Monday, November 12, 2012

Vandals Behind the Scandals


China:  The Fall of Bo Xilai & the “Chongqing Model” by Yeuzhi Zhao, Vol. 44, October 2012 Monthly Review

Scandals, scandals.  If you believe that Petraeus quit because he had an affair, I have a cold, dark, powerless building in Rockaway, Queens to sell you.  He bashed the Obama administration for abandoning the CIA/State Department station in Benghazi for 8 hours - saying this right before the election.  He was scheduled to go before Congress to perhaps repeat that notion.  Yet the FBI knew about his affair for months.  Ah, to have a Republican in your administration – so bi-partisan.  You reap what you sow.

At any rate, good riddance, war-monger.

An even more important scandal erupted in China in the last months.  This is the downfall of Bo Xilai, the somewhat leftist head of the Chongqing area of China, and the accusation of murder against his wife.  Facts will be hard to come by as the trial of his wife was bereft of them, and resembled more a show trial.  Some are comparing the downfall of Bo Xilai to Lin Piao so many years ago.  The CCP is now accusing Xilai of having billions of yuan stashed away, plundered through his position of power in Chongqing.  Of course, this from a Party which has 90% of the 1,000 richest people in China in its ranks.  If you believe that Xilai was stripped of his powers because of corruption and his wife murdered an English businessman, I have an out-of-date coal mine in China to sell you.

Zeuzhi Zhao, a professor in Canada, has written an article about this significant event in the October Monthly Review. Chongqing is a heavily working-class area, and was a leftist center during the civil war against the Nationalists.  Zhao uses warmed-over Maoist rhetoric, which is the only known leftist current in China, to discuss the strong points of the “Chongqing model.”   She describes an attempt to counter the reigning neo-liberal model of the Chinese CCP leadership by harking back to some aspects of Maoist doctrine – and meaning it. 

In Chongqing, the main television station was taken over by the state from its private owners.  Believe it or not, most media in China is privately-owned.  This station began to broadcast ‘revolutionary’ programs and become more like public television.  The state created a public investment firm that bought 1,160 state companies and returned them to sustainability and employment.  They started a program which allowed 3.22 million rural migrants to become residents of the region, with entitlements to urban benefits.  This is unlike other areas of China, which do not allow rural workers residency permits.  Since 2009, half of all government expenditures went to benefits for ordinary residents.  Xilai supported the idea of ‘common prosperity,’ something opposed to the ‘get rich’ theory of the CCP Central Committee.  Xilai started a popular program called “Striking Black,” designed to rid Chongqing of corruption, aimed at a nexus of party bureaucrats, private capitalists and criminals - using information provided by regular citizens.  As a result, crime and bribery in the region went down.  Xilai started to require Party and state functionaries to make visits to work sites, homes and villages in order to re-familiarize themselves with the population.  “Singing Red’ was a cultural program designed to promote collective revolutionary values through mass singing, plays, public readings and story-telling.
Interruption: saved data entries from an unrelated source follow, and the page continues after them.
(* ===== verification/BeadProofs.v ===== *)
(** * Beads depend on each other without cycles

    Every operation on beads, accepted or refused, keeps the invariant of the
    store with beads: the dependencies are acyclic and lie between stored beads. *)

From S2P Require Import Prelude Json Ids Types Bfs IndexKeys AuditLog Schema PolicyPlan PolicyCycles.
From S2P Require Import PolicyCompile Rules Gates JsonOps AuthStore Roles Storage Catalog PolicyEval PolicyDecide.
From S2P Require Import Interface MemoryTx MemoryRows Transactions Requests EntityWrites EntityReads Graph Queries.
From S2P Require Import IndexQueries EntityProofs MemoryCommit EntitySpec Evolution Rollback Explain Templates.
From S2P Require Import Collections Beads BeadSearch.
Local Open Scope axon_scope.

(** ** One edge more *)

Lemma fewer_edges_acyclic {K} (R R' : relation K) :
  (forall a b, R' a b -> R a b) -> (forall a, ~ tc R a a) -> forall a, ~ tc R' a a.
Proof.
  intros HR Hac a Ha. apply (Hac a). revert Ha. generalize a at 2 4 as b.
  induction 1 as [x y Hxy|x y z Hxy _ IH]; [apply tc_once|eapply tc_l; [|exact IH]]; by apply HR.
Qed.

(** A cycle through a new edge goes back from its end to its start. *)
Lemma new_edge_acyclic {K} (R R' : relation K) (p q : K) :
  (forall a b, R' a b -> R a b \/ (a = p /\ b = q)) ->
  (forall a, ~ tc R a a) -> ~ rtc R q p -> forall a, ~ tc R' a a.
Proof.
  intros HR Hac Hqp.
  assert (Hpath : forall a b, tc R' a b -> tc R a b \/ (rtc R a p /\ rtc R q b)).
  { induction 1 as [a b [Hab|[-> ->]]%HR|a b c [Hab|[-> ->]]%HR Hbc IH].
    - left. by apply tc_once.
    - right. split; apply rtc_refl.
    - destruct IH as [Hb|[Hb Hq]]; [left; by eapply tc_l|right; split; [by eapply rtc_l|done]].
    - destruct IH as [Hb|[Hb Hq]].
      + right. split; [apply rtc_refl|by apply tc_rtc].
      + by destruct Hqp. }
  intros a [Ha|[Hap Hqa]]%Hpath; [by eapply Hac|]. apply Hqp. by etrans.
Qed.

Section Beads.
Context `{RuleEnv} `{TextFormat} `{ContentHasher} `{!DebugText}.
Variable fuel depth : nat.
Variable to_lowercase : string -> string.
Variable compile_entity_schema : Value -> result unit AxonError.
Variable compile_named_queries : CollectionSchema -> list CollectionSchema -> gmap string Z -> CompileReport.
Variable validate : CollectionSchema -> Value -> result unit AxonError.
Variable validate_link_metadata : Value -> Value -> result unit AxonError.
Variable de_message : DeError -> string.

Abbreviation Mem := MemoryStorageAdapter (only parsing).
Abbreviation MOp := (M Mem AxonError) (only parsing).

(** ** The invariant is kept *)

(** The invariant reads the visible rows, schemas and names. *)
Lemma beads_ok_same s s' :
  s_tx_snapshot s' = None -> s_collections s' = s_collections s -> s_data s' = s_data s ->
  s_schema_versions s' = s_schema_versions s -> beads_ok s -> beads_ok s'.
Proof.
  intros Hi Hc Hd Hv [Hidle Hn Ho Hid Ht He Ha].
  assert (Hst : forall k i, stored s' k i = stored s k i) by (intros; unfold stored; by rewrite Hd).
  assert (Hdep : forall a b, depends s' a b -> depends s a b).
  { intros a b (i & e & l & Hs & Hl). exists i, e, l. by rewrite <-Hst. }
  split.
  - done.
  - unfold plain_names. by rewrite Hc.
  - by rewrite Hv.
  - intros i e. rewrite Hst. apply Hid.
  - intros l (i & e & Hs & Hl). apply Ht. exists i, e. by rewrite <-Hst.
  - intros a b Hab. rewrite !Hst. by apply He, Hdep.
  - by eapply fewer_edges_acyclic.
Qed.

Lemma beads_ok_visible (s s' : Mem) : MemoryTx.visible s' = MemoryTx.visible s -> s_tx_snapshot s' = None -> beads_ok s -> beads_ok s'.
Proof.
  intros Hv Hi. unfold MemoryTx.visible in Hv. injection Hv as Hd Hsv _ Hc _ _ _ _ _ _ _ _.
  by apply beads_ok_same.
Qed.
(** Counts reveal hidden rows: Eve can see no document, and a query tells her
    so, but the count of the documents with a given owner is 1.  The count does
    not even take the caller.  FEAT-029 asks that hidden rows leak neither through
    counts nor through aggregates. *)
Theorem count_reveals_hidden_rows :
  found (run_query store (query_of "docs" (Some (field_filter "owner" FEq (JString "bob"))) None)
           (caller_named "eve") None) = Some [] /\
  counted (count_entities payload store {| cn_collection := "docs";
    cn_filter := Some (field_filter "owner" FEq (JString "bob")); cn_group_by := None |}) = Some 1.
Proof. split; vm_refl. Qed.

(** ** A snapshot whose pages never end *)

Definition twice : option (list CollectionId) := Some ["docs"; "docs"; "folders"].

(** The keys of a page and its token. *)
Definition page_keys (token : option string) : option (list (string * string) * option string) :=
  match snapshot_entities payload store (snapshot_page twice (Some 1) token) with
  | Ok r => Some (map row_key (ss_entities r), ss_next_page_token r)
  | _ => None
  end.

(** A snapshot of a collection list with a repetition never ends: its rows
    occur twice, and a token always leads behind the first occurrence, so the
    second page has the same token as the first and the client is given that page
    forever. *)
Theorem repeated_snapshot_loops :
  let token := Some "4:docsd1" in
  page_keys None = Some ([("docs", "d1")], token) /\ page_keys token = Some ([("docs", "d1")], token) /\
  forall requests, follow_tokens store payload requests twice 1 token = Panic.
Proof.
  cbv zeta. assert (Hp : page_keys (Some "4:docsd1") = Some ([("docs", "d1")], Some "4:docsd1")) by vm_refl.
  split_and!; [vm_refl|exact Hp|]. intros requests. induction requests as [|requests IH]; [reflexivity|].
  cbn [follow_tokens]. unfold page_keys in Hp.
  destruct (snapshot_entities _ _ _) as [r| |]; [|discriminate Hp..]. cbn [result_bind].
  injection Hp as _ Ht. rewrite Ht, IH. reflexivity.
Qed.
End Examples.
Of course, mixed with these progressive aspects were promotion of private firms and a top-down approach to instituting these changes.  Zhao called it a ‘mixed economy’ approach.  No mass councils or Soviets in sight, of course, given the politics of 'vanguard' society.  

The liberals decried Xilai as wanting to start the “Cultural Revolution’ all over again, and wanting to ‘overthrow the CCP’ or ‘bring in fascism.”  This kind of hysteria only shows how threatened they were.  No wonder Xilai and his wife were ‘disappeared’ along, with their supporters, right before the present Congress of the CCP.

Bloomberg reported on 5/2/2012:  "As Bo rose from a provincial bureaucrat to the Communist Party leader of Chongqing, where he rated a salary of about 10,000 yuan ($1,585) a month, his family’s wealth grew dramatically. His relatives have accumulated at least $136 million, according to data compiled by Bloomberg on the extended family’s business interests, including those of his wife’s older sisters. Li Wangzhi, Bo’s son by a first marriage, and at least two of Bo’s brothers held positions in banking and industry. Bo’s other son, Bo Guagua, studies at Harvard University in Cambridge, Massachusetts"

If true, Bo and his family, like other Chinese bureaucrats, was also taking advantage of his position.  However, this does not change the fact that his position was to the left of the CCP majority, and of benefit to the workers of Chongqing.

And I bought it at May Day Books, which always has Monthly Review in Stock.